THE PROBLEM: Only one span belongs in the answer: the line holding "exist to fill" through the last line of the entries below, retyped exactly.

-- DATA follows --

(* ===== verification/ExamplesText.v ===== *)
(** * The texts of the page of examples

    The constants of [examples/source.go] of [src/_vendor/src/myitcv.io/react], line by
    line, and the HTML that the three pages begin with. *)

From S2P Require Import Prelude GoLib.

(** A quotation mark. *)
Definition dq_str : string := String Strconv.dq "".

Definition helloMessageJsx : string := Strings.Join [
  "class HelloMessage extends React.Component {";
  "  render() {";
  "    return <div>Hello {this.props.name}</div>;";
  "  }";
  "}"] nl.
Definition timerJsx : string := Strings.Join [
  "class Timer extends React.Component {";
  "  constructor(props) {";
  "    super(props);";
  "    this.state = {secondsElapsed: 0};";
  "  }";
  "";
  "  tick() {";
  "    this.setState((prevState) => ({";
  "      secondsElapsed: prevState.secondsElapsed + 1";
  "    }));";
  "  }";
  "";
  "  componentDidMount() {";
  "    this.interval = setInterval(() => this.tick(), 1000);";
  "  }";
  "";
  "  componentWillUnmount() {";
  "    clearInterval(this.interval);";
  "  }";
  "";
  "  render() {";
  "    return (";
  "      <div>Seconds Elapsed: {this.state.secondsElapsed}</div>";
  "    );";
  "  }";
  "}"] nl.
Definition applicationJsx : string := Strings.Join [
  "class TodoApp extends React.Component {";
  "  constructor(props) {";
  "    super(props);";
  "    this.handleChange = this.handleChange.bind(this);";
  "    this.handleSubmit = this.handleSubmit.bind(this);";
  "    this.state = {items: [], text: ''};";
  "  }";
  "";
  "  render() {";
  "    return (";
  "      <div>";
  "        <h3>TODO</h3>";
  "        <TodoList items={this.state.items} />";
  "        <form onSubmit={this.handleSubmit}>";
  "          <input onChange={this.handleChange} value={this.state.text} />";
  "          <button>{'Add #' + (this.state.items.length + 1)}</button>";
  "        </form>";
  "      </div>";
  "    );";
  "  }";
  "";
  "  handleChange(e) {";
  "    this.setState({text: e.target.value});";
  "  }";
  "";
  "  handleSubmit(e) {";
  "    e.preventDefault();";
  "    var newItem = {";
  "      text: this.state.text,";
  "      id: Date.now()";
  "    };";
  "    this.setState((prevState) => ({";
  "      items: prevState.items.concat(newItem),";
  "      text: ''";
  "    }));";
  "  }";
  "}";
  "";
  "class TodoList extends React.Component {";
  "  render() {";
  "    return (";
  "      <ul>";
  "        {this.props.items.map(item => (";
  "          <li key={item.id}>{item.text}</li>";
  "        ))}";
  "      </ul>";
  "    );";
  "  }";
  "}"] nl.
Definition markdownEditorJsx : string := Strings.Join [
  "class MarkdownEditor extends React.Component {";
  "  constructor(props) {";
  "    super(props);";
  "    this.handleChange = this.handleChange.bind(this);";
  "    this.state = {value: 'Type some *markdown* here!'};";
  "  }";
  "";
  "  handleChange() {";
  "    this.setState({value: this.refs.textarea.value});";
  "  }";
  "";
  "  getRawMarkup() {";
  "    var md = new Remarkable();";
  "    return { __html: md.render(this.state.value) };";
  "  }";
  "";
  "  render() {";
  "    return (";
  "      <div className=" +:+ dq_str +:+ "MarkdownEditor" +:+ dq_str +:+ ">";
  "        <h3>Input</h3>";
  "        <textarea";
  "          onChange={this.handleChange}";
  "          ref=" +:+ dq_str +:+ "textarea" +:+ dq_str +:+ "";
  "          defaultValue={this.state.value} />";
  "        <h3>Output</h3>";
  "        <div";
  "          className=" +:+ dq_str +:+ "content" +:+ dq_str +:+ "";
  "          dangerouslySetInnerHTML={this.getRawMarkup()}";
  "        />";
  "      </div>";
  "    );";
  "  }";
  "}"] nl.
Definition latencyJsx : string := Strings.Join [
  "n/a"] nl.
Definition examples_html : string := Strings.Join [
  "";
  "		<h3>Introduction</h3>";
  "";
  "		<p>This entire page is a React application. An outer <code>Examples</code> component";
  "		contains a number of inner components.</p>";
  "";
  "		<p>For the source code, raising issues, questions etc, please see";
  "		<a href=" +:+ dq_str +:+ "https://github.com/myitcv/react/tree/master/examples" +:+ dq_str +:+ " target=" +:+ dq_str +:+ "_blank" +:+ dq_str +:+ ">the Github repo</a>.</p>";
  "";
  "		<p>Note the examples below show the Go source code from <code>master</code>.</p>";
  "		"] nl.
Definition imm_html : string := Strings.Join [
  "";
  "		<h3>Using immutable data structures</h3>";
  "";
  "		<p>This page focuses on using <a href=" +:+ dq_str +:+ "https://myitcv.io/immutable" +:+ dq_str +:+ "><code>myitcv.io/immutable</code></a>";
  "		(specifically <a href=" +:+ dq_str +:+ "https://github.com/myitcv/immutable/wiki/immutableGen" +:+ dq_str +:+ "><code>immutableGen</code></a>) to";
  "		help make building components easier. The pattern of immutable data structures lends itself well to React's style";
  "		of composition.</p>";
  "";
  "		<p>For the source code, raising issues, questions etc, please see";
  "		<a href=" +:+ dq_str +:+ "https://github.com/myitcv/react/tree/master/examples" +:+ dq_str +:+ " target=" +:+ dq_str +:+ "_blank" +:+ dq_str +:+ ">the Github repo</a>.</p>";
  "";
  "		<p>Note the examples below show the Go source code from <code>master</code>.</p>";
  "		"] nl.
Definition global_html : string := Strings.Join [
  "";
  "		<h3>Introduction</h3>";
  "";
  "		<p>State can be local to components; we can share that state with descendent components";
  "		by passing props.</p>";
  "";
  "		<p>But this can either lead to passing around a lot of props, or not be possible at all because";
  "		two components are in very different parts of the component (ultimately DOM) tree.</p>";
  "";
  "		<p>State trees generated by <a href=" +:+ dq_str +:+ "https://github.com/myitcv/react/tree/master/cmd/stateGen" +:+ dq_str +:+ ">";
  "		<code>stateGen</code></a> exist to fill this gap.</p>";
  "";
  "		<p>This example is best considered as a standalone web app (because the state tree is effectively)";
  "		a global in the application).</p>";
  "";
  "		<p><a role=" +:+ dq_str +:+ "button" +:+ dq_str +:+ " href=" +:+ dq_str +:+ "../globalstate" +:+ dq_str +:+ " target=" +:+ dq_str +:+ "_blank" +:+ dq_str +:+ " class=" +:+ dq_str +:+ "btn btn-primary" +:+ dq_str +:+ ">Launch Example</a></p>";
  "";
  "		<p>The source code for the example that follows can be found <a href=" +:+ dq_str +:+ "https://github.com/myitcv/react/tree/master/examples/globalstate" +:+ dq_str +:+ ">";
  "		Github repo</a>.";
  "		"] nl.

-- DATA concluded --

FINISHED EXERCISE:
  "		<code>stateGen</code></a> exist to fill this gap.</p>";
  "";
  "		<p>This example is best considered as a standalone web app (because the state tree is effectively)";
  "		a global in the application).</p>";
  "";
  "		<p><a role=" +:+ dq_str +:+ "button" +:+ dq_str +:+ " href=" +:+ dq_str +:+ "../globalstate" +:+ dq_str +:+ " target=" +:+ dq_str +:+ "_blank" +:+ dq_str +:+ " class=" +:+ dq_str +:+ "btn btn-primary" +:+ dq_str +:+ ">Launch Example</a></p>";
  "";
  "		<p>The source code for the example that follows can be found <a href=" +:+ dq_str +:+ "https://github.com/myitcv/react/tree/master/examples/globalstate" +:+ dq_str +:+ ">";
  "		Github repo</a>.";
  "		"] nl.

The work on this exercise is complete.